The museum is full of such small examples of coping with the overwhelming reality of war. There are recipes that helped people make the best of the ersatz products available in war-ravaged stores, and my favorite object was a wedding dress made out of a Japanese parachute that an American army engineer brought back for his bride at a time when silk was a rare commodity. Human resilience is an important part of the exhibit—but so is the war’s tragedy. The wedding dress is in the museum’s central hallway, at the exit of a room that features a documentary about Korean comfort women, and at the entrance of a space dominated by a train car* like those used to transport Jews to Nazi concentration camps.
Another conservative historian who reviewed plans of the museum said that the “most appropriate summary of the [museum’s] message is a phrase used in Poland during communism: ‘War—never again!’” His statement is meant to be derogatory because of its association with a dark period in Polish history. War, he continues, “hardens man, shows his most noble intentions, patriotism, civic duty, and sacrifice for others.” In other words—he believes it’s just not right that the main message of a World War II museum should be: “War is bad.”
For some, this sentiment will be astonishing. It did raise controversy among some Polish observers. But it will be perfectly on point for others. It’s hard to imagine that the master ideologue and architect behind Donald Trump’s populist appeal, the just-deposed Steve Bannon, would disagree, considering his obsession with war. After all, in a documentary that Bannon directed and wrote, the generation that was shaped by the hardships of World War II and the Great Depression emerges as far superior to the one of its children, baby boomers who eschewed traditional American values and destroyed the country.

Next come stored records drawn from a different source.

(* ===== verification/External.v ===== *)
(** * Code outside the repository

    The third-party and cryptographic functions the modelled code calls, as the
    operations of one class, and the documented behaviour the theorems rely on,
    as the laws of a second one.  [Concrete] instantiates both: the laws have a
    model.  JSON values are kept as trees: [to_json] of a struct lists its
    fields under the names and [omitempty] rules of its tags, and
    [CanonicalJSON] is the byte string that [json.Marshal] followed by
    [jcs.Transform] (RFC 8785) makes of the tree. *)

From Stdlib Require Import ZArith Lia.
From S2P Require Import Prelude GoStrings.
From stdpp Require Import base gmap strings list pretty.

(** ** JSON documents *)

Inductive json :=
  | JNull
  | JBool (b : bool)
  | JNumber (z : Z)
  | JString (s : string)
  | JTime (t : time)
  | JDuration (d : duration)
  | JRaw (raw : string)
  | JArray (l : list json)
  | JObject (fields : list (string * json)).

Class ToJSON (A : Type) := to_json : A -> json.

#[export] Instance bool_json : ToJSON bool := JBool.
#[export] Instance Z_json : ToJSON Z := JNumber.
#[export] Instance string_json : ToJSON string := JString.
#[export] Instance list_json `{ToJSON A} : ToJSON (list A) := fun l => JArray (map to_json l).
#[export] Instance labels_json : ToJSON (gmap string string) :=
  fun m => JObject (prod_map id JString <$> map_to_list m).

(** A struct field, always present or with [omitempty]. *)
Definition field `{ToJSON A} (name : string) (v : A) : list (string * json) :=
  [(name, to_json v)].
Definition field_omit `{ToJSON A} (name : string) (empty : bool) (v : A) :
  list (string * json) := if empty then [] else [(name, to_json v)].

(** ** The parameters *)

(** [url.URL], as far as the source reads it; [url_User] is the user name and
    whether a password is present. *)
Record URL := {
  url_Scheme : string;
  url_Host : string;
  url_Fragment : string;
  url_RawQuery : string;
  url_User : option (string * bool);
}.

Class External := {
  (** github.com/google/uuid *)
  uuid_String : uuid -> string;
  uuid_Parse : string -> option uuid;
  (** crypto/sha256: the 32 bytes of [sha256.Sum256] *)
  sha256_Sum256 : string -> string;
  (** encoding/json and github.com/gowebpki/jcs; [None] is an encoding error *)
  jcs_Marshal : json -> option string;
  (** k8s.io/apimachinery/pkg/util/validation: the list of errors is empty *)
  IsQualifiedName : string -> bool;
  IsValidLabelValue : string -> bool;
  IsDNS1123Subdomain : string -> bool;
  (** net/url *)
  url_Parse : string -> option URL;
  (** github.com/Masterminds/semver: the text parses *)
  semver_NewVersion : string -> bool;
  semver_NewConstraint : string -> bool;
  (** [constraint.Check(version)] on the two texts *)
  semver_Check : string -> string -> bool;
  (** encoding/json: the text is one JSON value; the encoding of a tree; the
      first value of a text, numbers kept as they are written *)
  json_Valid : string -> bool;
  json_Marshal : json -> option string;
  json_Decode : string -> option json;
  (** sigs.k8s.io/yaml *)
  yaml_Unmarshal : string -> option json;
  (** the case tables of package unicode: [strings.ToLower] of a text with a
      byte outside ASCII *)
  unicode_ToLower : string -> string;
}.

(** [strings.ToLower] *)
Definition ToLower `{External} (s : string) : string :=
  if string_forallb ascii_byte s then string_map lower_byte s else unicode_ToLower s.

Class ExternalLaws `{External} := {
  uuid_String_inj : forall u v, uuid_String u = uuid_String v -> u = v;
  uuid_Parse_String : forall u, uuid_Parse (uuid_String u) = Some u;
  uuid_String_nonempty : forall u, uuid_String u <> "";
  sha256_length : forall s, String.length (sha256_Sum256 s) = 32%nat;
}.

(** ** A concrete instance

    Identifiers print as their raw bytes after a letter, the hash is a checksum,
    documents print as a nested list and every text is accepted. *)

Module Concrete.
Fixpoint print_json (j : json) : string :=
  match j with
  | JNull => "null"
  | JBool b => if b then "true" else "false"
  | JNumber z => pretty z
  | JString s => "'" +:+ s +:+ "'"
  | JTime t => "t" +:+ pretty t
  | JDuration d => "d" +:+ pretty d
  | JRaw s => s
  | JArray l => "[" +:+ strings_Join "," (map print_json l) +:+ "]"
  | JObject l => "{" +:+ strings_Join "," (map (fun p => match p with (k, v) => k +:+ ":" +:+ print_json v end) l) +:+ "}"
  end.

(** A 32-byte digest that depends on the whole text: a polynomial checksum. *)
Definition checksum (s : string) : N :=
  foldl (fun h c => ((h * 257 + byte_val c + 1) mod 2 ^ 61)%N) 7%N (String.list_ascii_of_string s).

Fixpoint digits (n : nat) (v : N) : string :=
  match n with
  | O => EmptyString
  | S n' => String (Ascii.ascii_of_N (v mod 256)%N) (digits n' (v / 256)%N)
  end.

#[export] Instance external : External := {|
  uuid_String u := "u" +:+ uuid_bytes u;
  uuid_Parse s := match s with String _ r => Some (UUID r) | EmptyString => None end;
  sha256_Sum256 s := digits 32 (checksum s);
  jcs_Marshal j := Some (print_json j);
  IsQualifiedName s := negb (s == "");
  IsValidLabelValue _ := true;
  IsDNS1123Subdomain _ := true;
  url_Parse s := Some {| url_Scheme := "https"; url_Host := s; url_Fragment := "";
                         url_RawQuery := ""; url_User := None |};
  semver_NewVersion s := negb (s == "");
  semver_NewConstraint s := negb (s == "");
  semver_Check c v := c == v;
  json_Valid _ := true;
  json_Marshal j := Some (print_json j);
  json_Decode s := Some (JObject [("raw", JString s)]);
  yaml_Unmarshal s := Some (JObject [("raw", JString s)]);
  unicode_ToLower s := string_map lower_byte s;
|}.

Lemma digits_length n v : String.length (digits n v) = n.
Proof. revert v. induction n as [|n IH]; intros v; cbn; [done|]. by rewrite IH. Qed.

#[export] Instance external_laws : ExternalLaws.
Proof.
  split.
  - intros [u] [v] [= E]. f_equal. exact E.
  - by intros [u].
  - done.
  - intros s. apply digits_length.
Qed.
End Concrete.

In this general view, war is defined not by the millions of murdered civilians and conscripts or by all-encompassing destruction—it’s defined by the tough, noble, patriotic ideal of a warrior.
There is, of course, a much more mundane explanation of the battle over the museum. Jarosław Kaczyński, the head of Law and Justice and the puppet master behind its every political move, has said that the institution is “Donald Tusk’s gift for Angela Merkel, serving Germany’s politics of history.” Merkel is a stand in for the historical enemy, now a shining example of a European success story. Tusk, one of Gdańsk’s most famous sons, is his arch enemy, exemplifying the image of Poland that is the opposite of Kaczyński’s: European, liberal, with capitalist, elite values.
That’s a crucial reason for why Kaczyński and his party hate the museum so much: A certain fixation on the previous political guard is an indispensable ingredient of populist rule, one we see frequently in America: Trump can’t seem to stop talking about his former opponent Hillary Clinton, and he is obsessed with his predecessor Barack Obama. It’s always easier to function in campaign mode; it’s simpler to rally-up the crowd if there’s an enemy to point to, than to actually do the work of governing.
But the events in Charlottesville, and those images of Syrian refugees, projected on a wall of a museum in Poland, further remind us that politics of global history—or memory—are as important, perhaps more important, today, as have ever been before.
All of the photos in the story are taken by the author.
*Note: An earlier version of this article stated that a replica train car was on exhibit in the museum. In fact the exhibit is of an actual train car used during World War Two.